In computing, tee is a command in command-line interpreters (shells) using standard streams which reads standard input and writes it to both standard output and one or more files, effectively duplicating its input. It is primarily used in conjunction with pipes and filters. The command is named after the T-splitter used in plumbing.

Overview

The tee command is normally used to split the output of a program so that it can be both displayed and saved in a file. The command can be used to capture intermediate output before the data is altered by another command or program.
The tee command reads standard input, then writes its content to standard output.
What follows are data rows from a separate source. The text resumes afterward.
(** X2. [Feature.save] on an object with an id in the 64-bit range and
    a title and description that can be bound returns [True] whether or
    not a feature has that id.  When one has, [get_by_id] then returns the
    new title and description, the creation time it had and the time of
    the update as [updated_at]; when none has, the state is unchanged.  In
    both cases the ids in the table, the answers for every other id and the
    votes stay as they were.  When the id, the title or the description
    cannot be bound, the call returns [False] and changes nothing, and so
    it does with no title when the feature exists. *)
Theorem save_update_then_get (d : db) (now id : Z) (t : str)
    (de : option str) (ca ua : option Z) :
  let self := mk_feature_obj (Some id) (Some t) de ca ua in
  let d' := fst (fst (Feature.save d now self)) in
  (text_ok t = true -> opt_text_ok de = true -> int_ok id = true ->
   Feature.save d now self = (d', self, true)
   /\ Feature.get_by_id d' id =
      match Sql.select_feature d id with
      | Some f => Done (Some (mk_feature_obj (Some id) (Some t) de
                                             (Some (f_created_at f))
                                             (Some now)))
      | None => Done None
      end
   /\ (~ feature_exists d id -> d' = d)
   /\ map f_id (features d') = map f_id (features d)
   /\ (forall id', id' <> id ->
         Feature.get_by_id d' id' = Feature.get_by_id d id')
   /\ votes d' = votes d)
  /\ (text_ok t && opt_text_ok de && int_ok id = false ->
      Feature.save d now self = (d, self, false))
  /\ (feature_exists d id ->
      Feature.save d now (mk_feature_obj (Some id) None de ca ua) =
      (d, mk_feature_obj (Some id) None de ca ua, false)).
Proof.
  intros self d'. subst d'. unfold Feature.save, self, Sql.update_feature.
  cbn [o_id o_title o_description opt_text_ok].
  split; [|split].
  - intros Ht Hd Hi. rewrite Ht, Hd, Hi.
    cbn [negb andb fst snd features votes].
    split; [reflexivity|]. split; [|split; [|split; [|split]]].
    + unfold Feature.get_by_id, Sql.select_feature. rewrite Hi.
      cbn [negb features]. rewrite find_updated.
      destruct (find (feature_has_id id) (features d)) as [f|] eqn:E;
        [|reflexivity].
      apply find_some in E. destruct E as [_ E]. unfold feature_has_id in E.
      apply Z.eqb_eq in E. simpl. rewrite E. reflexivity.
    + intros H. rewrite feature_exists_iff, not_true_iff_false in H.
      rewrite (map_unchanged _ _ _ H). apply db_eta.
    + apply update_feature_ids.
    + intros id' Hne. unfold Feature.get_by_id, Sql.select_feature.
      cbn [features]. rewrite find_not_updated by assumption. reflexivity.
    + reflexivity.
  - intros Hb. rewrite Hb. reflexivity.
  - intros H. apply feature_exists_iff in H. rewrite H.
    destruct (negb _); reflexivity.
Qed.

Section OrderByMap.
Variables A B : Type.
Variable le : A -> A -> bool.
Variable le' : B -> B -> bool.
Variable g : A -> B.
Hypothesis le_g : forall x y, le' (g x) (g y) = le x y.

Lemma insert_by_map (x : A) (l : list A) :
  insert_by le' (g x) (map g l) = map g (insert_by le x l).
Proof.
  induction l as [|y l IH]; simpl; [reflexivity|].
  rewrite le_g. destruct (le x y); simpl; [reflexivity|].
  rewrite IH. reflexivity.
Qed.

Lemma order_by_map (l : list A) :
  order_by le' (map g l) = map g (order_by le l).
Proof.
  induction l as [|x l IH]; simpl; [reflexivity|].
  rewrite IH. apply insert_by_map.
Qed.

End OrderByMap.

(** X3. An update through [Feature.save] does not move any feature in the
    ranking: the ids and vote counts of [get_all_with_votes] come in the
    same order before and after, since the update changes neither a vote
    count nor a creation time. *)
Theorem save_update_keeps_ranking (d : db) (now id : Z) (self : feature_obj) :
  o_id self = Some id ->
  let d' := fst (fst (Feature.save d now self)) in
  map (fun r => (f_id (rk_feature r), rk_vote_count r))
      (Feature.get_all_with_votes d')
  = map (fun r => (f_id (rk_feature r), rk_vote_count r))
        (Feature.get_all_with_votes d)
  /\ map (fun r => f_created_at (rk_feature r)) (Feature.get_all_with_votes d')
     = map (fun r => f_created_at (rk_feature r))
           (Feature.get_all_with_votes d).
Proof.
  intros Hid d'. subst d'. unfold Feature.save. rewrite Hid.
  destruct (Sql.update_feature d now id _ _) as [d'|] eqn:Eu;
    cbn [fst]; [|split; reflexivity].
  apply update_feature_inv in Eu. destruct Eu as [_ [_ [_ Eu]]].
  destruct (o_title self) as [t|].
  - subst d'.
    set (upd := fun f => if feature_has_id id f
                         then mk_feature_row (f_id f) t (o_description self)
                                             (f_created_at f) now
                         else f).
    set (updr := fun r => mk_ranked (upd (rk_feature r)) (rk_vote_count r)).
    assert (Hid' : forall f, f_id (upd f) = f_id f)
      by (intros f; unfold upd; destruct (feature_has_id id f); reflexivity).
    assert (Hca : forall f, f_created_at (upd f) = f_created_at f)
      by (intros f; unfold upd; destruct (feature_has_id id f); reflexivity).
    assert (Hw : Feature.with_votes
                   (mk_db (map upd (features d)) (votes d) (features_seq d)
                          (votes_seq d))
                 = map updr (Feature.with_votes d)).
    { unfold Feature.with_votes. simpl. rewrite !map_map.
      apply map_ext. intros f. unfold updr. simpl. rewrite Hid'.
      reflexivity. }
    unfold Feature.get_all_with_votes. rewrite Hw.
    rewrite (@order_by_map _ _ rank_leb rank_leb updr).
    + rewrite !map_map. split; apply map_ext; intros r; unfold updr; simpl;
        rewrite ?Hid', ?Hca; reflexivity.
    + intros x y. unfold rank_leb, updr. simpl. rewrite !Hca. reflexivity.
  - destruct Eu as [-> _]. split; reflexivity.
Qed.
It simultaneously copies the data into the specified file(s) or variables.
The syntax differs depending on the command's implementation.

Implementations
The command is available for Unix and Unix-like operating systems, Microware OS-9, DOS (e.g. 4DOS, FreeDOS), Microsoft Windows (e.g. 4NT, Windows PowerShell), and ReactOS. The Linux tee command was written by Mike Parker, Richard Stallman, and David MacKenzie. The command is available as a separate package for Microsoft Windows as part of the UnxUtils collection of native Win32 ports of common GNU Unix-like utilities. The FreeDOS version was developed by Jim Hall and is licensed under the GPL.
The  command has also been ported to the IBM i operating system.

Additionally the sponge command offers similar capabilities.

Unix and Unix-like
 tee [ -a ] [ -i ] [ File ... ]

Arguments:
File ... A list of files, each of which receives the output.
Flags:
-a Appends the output to each file, rather than overwriting it.
-i Ignores interrupts.

The command returns the following exit values (exit status):
0 The standard input was successfully copied to all output files.
>0 An error occurred.

Using process substitution lets more than one process read the standard output of the originating process.
Read this example from GNU Coreutils, tee invocation.

Note: If a write to any successfully opened File operand is not successful, writes to other successfully opened File operands and standard output will continue, but the exit value will be >0.

4DOS and 4NT
 TEE [/A] file...

Arguments:
file One or more files that will receive the "tee'd" output.
Flags:
/A Append the pipeline content to the output file(s) rather than overwriting them.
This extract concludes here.